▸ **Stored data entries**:
##########

(** The map helper keeps the stack well formed and the maps consistent. *)
Lemma map_lookup_elem_ok w st fd ko vo ret st' w' :
  world_ok w -> stack_ok st -> 0 <= ko -> 0 <= vo ->
  bpf_helper_map_lookup_elem w st fd ko vo = (ret, st', w') ->
  stack_ok st' /\ world_ok w' /\ (ret = 0 \/ ret = -1 \/ ret = -2).
Proof.
  intros Hw Hst Hko Hvo. unfold bpf_helper_map_lookup_elem.
  destruct (get_map (w_maps w) fd) as [m|]; [|intros [= <- <- <-]; auto].
  destruct (ms_heap (w_maps w) !! m) as [obj|] eqn:Hobj; [|intros [= <- <- <-]; auto].
  destruct (range_ok ko (m_key_size obj)) eqn:Hk; cbn [negb]; [|intros [= <- <- <-]; auto].
  destruct (range_ok vo (m_value_size obj)) eqn:Hv; cbn [negb]; [|intros [= <- <- <-]; auto].
  set (key := slice _ _ st). destruct (m_lookup obj key) as [res obj'] eqn:Hlk.
  destruct Hw as (Hms & Hheap & Hpid & Ht & Hc & Hs & Htc).
  assert (Hinv : m_inv obj) by by eapply Forall_lookup_1.
  pose proof (m_sizes_nonneg obj Hinv) as [_ Hvsz].
  generalize dependent (m_value_size obj). intros vsz Hv Hvsz.
  pose proof (m_lookup_inv obj key Hinv) as Hinv'. rewrite Hlk in Hinv'; simpl in Hinv'.
  assert (Hw' : world_ok (set_maps w (update_heap (w_maps w) m obj'))).
  { unfold world_ok; simpl. split_and!; auto with vm. by apply Forall_insert. }
  destruct res as [val|]; intros [= <- <- <-]; [|by auto].
  split_and!; auto. destruct Hst as [Hlen Hb].
  pose proof (m_lookup_bytes obj key val Hinv) as Hvb. rewrite Hlk in Hvb.
  unfold range_ok in Hv. apply andb_true_iff in Hv as [_ Hv%Z.leb_le].
  split.
  - rewrite length_splice; [done|]. rewrite length_take. unfold STACK_SIZE in *. lia.
  - apply Forall_splice; [|done]. apply Forall_take, Hvb. done.
Qed.

Lemma xorshift32_u32 x : is_u32 x -> is_u32 (xorshift32 x).
Proof.
  intros Hx. unfold xorshift32. cbv zeta.
  assert (Hl : forall a b, is_u32 a -> is_u32 b -> is_u32 (Z.lxor a b)).
  { intros a b [??] [??]. split; [apply Z.lxor_nonneg; tauto|].
    destruct (Z.eq_dec (Z.lxor a b) 0) as [->|]; [lia|].
    assert (0 <= Z.lxor a b) by (apply Z.lxor_nonneg; tauto).
    apply (Z.log2_lt_pow2 _ 32); [lia|].
    eapply Z.le_lt_trans; [by apply Z.log2_lxor|].
    apply Z.max_lub_lt; (destruct (Z.eq_dec a 0), (Z.eq_dec b 0); subst; try done);
      apply Z.log2_lt_pow2; lia. }
  apply Hl; [|auto with word]. apply Hl; [by apply Hl; auto with word|].
  set (y := Z.lxor x _). assert (Hy : is_u32 y) by (apply Hl; auto with word).
  rewrite Z.shiftr_div_pow2 by lia. destruct Hy. split; [apply Z.div_pos; lia|].
  apply Z.div_lt_upper_bound; lia.
Qed.

(** ** Every step keeps the state well formed *)

Lemma next_ok s : vm_ok s -> vm_ok (next s).
Proof. intros (? & ? & ? & ?). unfold vm_ok; simpl. split_and!; auto; lia. Qed.

Lemma goto_ok s p : vm_ok s -> 0 <= p -> vm_ok (goto s p).
Proof. intros (? & ? & ? & ?) ?. unfold vm_ok; simpl. auto. Qed.

Lemma with_regs_ok s rs : vm_ok s -> regs_ok rs -> vm_ok (with_regs s rs).
Proof. intros (? & ? & ? & ?) ?. unfold vm_ok; simpl. auto. Qed.

Lemma set_reg_ok s i v : vm_ok s -> is_u64 v -> vm_ok (with_regs s (EbpfRegs.set_r (regs s) i v)).
Proof. intros Hs Hv. apply with_regs_ok; [done|]. apply regs_set_r_ok; [apply Hs | done]. Qed.

#[export] Hint Resolve next_ok goto_ok set_reg_ok : vm.

Lemma current_pid_u64 w : world_ok w -> is_u64 (bpf_helper_get_current_pid w).
Proof.
  intros (_ & _ & Hpid & _). unfold bpf_helper_get_current_pid.
  destruct (CURRENT_PROCESS w); simpl; [by apply Hpid | split; lia].
Qed.

Lemma ticks_u64 w : world_ok w -> is_u64 (bpf_helper_get_ticks w).
Proof. by intros (_ & _ & _ & ? & _). Qed.

Lemma cpu_id_u64 w : world_ok w -> is_u64 (bpf_helper_get_smp_processor_id w).
Proof. by intros (_ & _ & _ & _ & ? & _). Qed.

Lemma ret_ok s v : vm_ok s -> is_u64 v -> vm_ok (with_regs s (EbpfRegs.set_r0 (regs s) v)).
Proof. apply set_reg_ok. Qed.

Lemma debug_print_ok w st o n : world_ok w -> world_ok (bpf_helper_debug_print w st o n).
Proof. intros Hw. unfold bpf_helper_debug_print. by repeat case_match. Qed.

Lemma prandom_ok w x w' :
  world_ok w -> bpf_helper_get_prandom_u32 w = (x, w') -> is_u64 x /\ world_ok w'.
Proof.
  intros (? & ? & ? & ? & ? & Hseed & ?) [= <- <-]. apply xorshift32_u32 in Hseed.
  split; [by apply u64_of_u32 | by unfold world_ok].
Qed.

Lemma spin_lock_ok st a st' :
  stack_ok st -> 0 <= a -> bpf_helper_spin_lock a st = SpinTaken st' -> stack_ok st'.
Proof.
  intros Hst Ha. unfold bpf_helper_spin_lock. repeat case_match; intros; simplify_eq; auto.
  by eapply (store_ok st a 8).
Qed.

Lemma spin_unlock_ok st a st' :
  stack_ok st -> 0 <= a -> bpf_helper_spin_unlock a st = SpinTaken st' -> stack_ok st'.
Proof.
  intros Hst Ha. unfold bpf_helper_spin_unlock. repeat case_match; intros; simplify_eq; auto.
  by eapply (store_ok st a 8).
Qed.

#[export] Hint Resolve ret_ok current_pid_u64 ticks_u64 cpu_id_u64 debug_print_ok spin_lock_ok spin_unlock_ok : vm.

Lemma step_call_ok i s s' : vm_ok s -> step_call i s = Running s' -> vm_ok s'.
Proof.
  intros Hs. pose proof Hs as (Hpc & Hr & Hst & Hw).
  pose proof Hw as (_ & _ & _ & Ht & Hc & _).
  assert (Hreg : forall j, 0 <= EbpfRegs.r (regs s) j) by (intros j; by apply regs_r_u64).
  assert (Hmk : forall rs st w, regs_ok rs -> stack_ok st -> world_ok w ->
    vm_ok (next (mkVm (pc s) rs st w))) by (intros; apply next_ok; by split_and!).
  unfold step_call.
  destruct (imm i =? 1).
  { destruct (bpf_helper_map_lookup_elem _ _ _ _ _) as [[v st] w] eqn:E. intros [= <-].
    apply map_lookup_elem_ok in E as (? & ? & _); auto.
    apply Hmk; auto. by apply regs_set_r_ok; auto with word. }
  destruct (imm i =? 2); [intros [= <-]; auto with vm|].
  destruct (imm i =? 3); [intros [= <-]; auto with vm|].
  destruct (imm i =? 4); [intros [= <-]; auto with vm|].
  destruct (imm i =? 5); [intros [= <-]; apply next_ok, ret_ok; auto with word; apply u64_range|].
  destruct (imm i =? 6).
  { destruct (bpf_helper_get_prandom_u32 (world s)) as [x w] eqn:E.
    apply prandom_ok in E as [? ?]; auto. intros [= <-]. apply Hmk; auto.
    by apply regs_set_r_ok. }
  destruct (imm i =? 7); [intros [= <-]; auto with vm|].
  repeat case_match; intros; simplify_eq; eauto with vm.
Qed.

Lemma step_alu_ok i s s' : vm_ok s -> step_alu i s = Running s' -> vm_ok s'.
Proof.
  intros Hs. unfold step_alu. destruct (alu_result _ _ _); [|done]. intros [= <-].
  apply next_ok, set_reg_ok; [done|]. destruct (cls i =? BPF_ALU64); apply u64_range.
Qed.

Lemma step_jmp_ok i s s' : vm_ok s -> step_jmp i s = Running s' -> vm_ok s'.
Proof.
  intros Hs. unfold step_jmp. cbv zeta.
  destruct (op i =? BPF_CALL); [by apply step_call_ok|].
  destruct (op i =? BPF_EXIT); [done|].
  destruct (jump_taken _ _ _); [|intros [= <-]; by apply next_ok].
  destruct (off i =? -1); [done|]. intros [= <-]. apply goto_ok; [done|].
  destruct (off i <? 0); apply u64_range.
Qed.

Lemma step_ld_ok insns i s s' : vm_ok s -> step_ld insns i s = Running s' -> vm_ok s'.
Proof.
  intros Hs. unfold step_ld. case_match; intros [= <-]; [|by apply next_ok].
  destruct Hs as (Hpc & ?). apply goto_ok; [|lia].
  apply set_reg_ok; [by split|]. auto with word.
Qed.

Lemma step_ldx_ok i s s' : vm_ok s -> step_ldx i s = Running s' -> vm_ok s'.
Proof.
  intros Hs. unfold step_ldx. case_match; [intros [= <-]; by apply next_ok|].
  case_match eqn:E; intros [= <-]. apply next_ok, set_reg_ok; [done|].
  eapply load_u64; [apply Hs | apply size_bytes_range | exact E].
Qed.

Lemma store_step_ok s addr n v st :
  vm_ok s -> is_u64 addr -> 0 <= n -> store (stack s) addr n v = Some st ->
  vm_ok (next (mkVm (pc s) (regs s) st (world s))).
Proof.
  intros (? & ? & Hst & ?) Ha Hn E. apply next_ok. split_and!; auto; simpl.
  eapply store_ok; [exact Hst | apply Ha | exact Hn | exact E].
Qed.

Lemma step_insn_ok insns i s s' :
  vm_ok s -> step_insn insns i s = Running s' -> vm_ok s'.
Proof.
  intros Hs. unfold step_insn. cbv zeta.
  case_match; [by apply step_alu_ok|]. case_match; [by apply step_jmp_ok|].
  case_match; [by apply step_ld_ok|]. case_match; [by apply step_ldx_ok|].
  case_match.
  { unfold step_st. destruct (STACK_SIZE <? _); [intros [= <-]; by apply next_ok|].
    destruct (store _ _ _ _) eqn:E; intros [= <-].
    eapply store_step_ok; [done | apply u64_range | | exact E]. lia. }
  case_match; [|intros [= <-]; by apply next_ok].
  unfold step_stx. destruct (STACK_SIZE <? _); [intros [= <-]; by apply next_ok|].
  destruct (store _ _ _ _) eqn:E; intros [= <-].
  eapply store_step_ok; [done | apply u64_range | | exact E]. apply size_bytes_range.
Qed.

Lemma step_ok insns s s' : vm_ok s -> step insns s = Running s' -> vm_ok s'.
Proof.
  intros Hs. unfold step. destruct (pc s <? _); [|done].
  destruct (insns !! _); [by apply step_insn_ok | done].
Qed.

Lemma vm_step_ok insns s s' : vm_ok s -> vm_step insns s s' -> vm_ok s'.
Proof.
  intros Hs Hstep. destruct Hstep as [s s' Hstep | s p t c Ht Hc Hp].
  { by apply (step_ok insns s). }
  destruct Hs as (? & ? & ? & (? & ? & _ & _ & _ & ? & ?)). unfold vm_ok; simpl.
  split_and!; auto. by unfold world_ok.
Qed.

##########

▸ **EXERCISE INSTRUCTIONS**: Within the data above, find the lines that contain the word "insns" and copy each of them.

▸ **TASK RESPONSE**:
Lemma step_ld_ok insns i s s' : vm_ok s -> step_ld insns i s = Running s' -> vm_ok s'.
Lemma step_insn_ok insns i s s' :
  vm_ok s -> step_insn insns i s = Running s' -> vm_ok s'.
Lemma step_ok insns s s' : vm_ok s -> step insns s = Running s' -> vm_ok s'.
  destruct (insns !! _); [by apply step_insn_ok | done].
Lemma vm_step_ok insns s s' : vm_ok s -> vm_step insns s s' -> vm_ok s'.
  { by apply (step_ok insns s). }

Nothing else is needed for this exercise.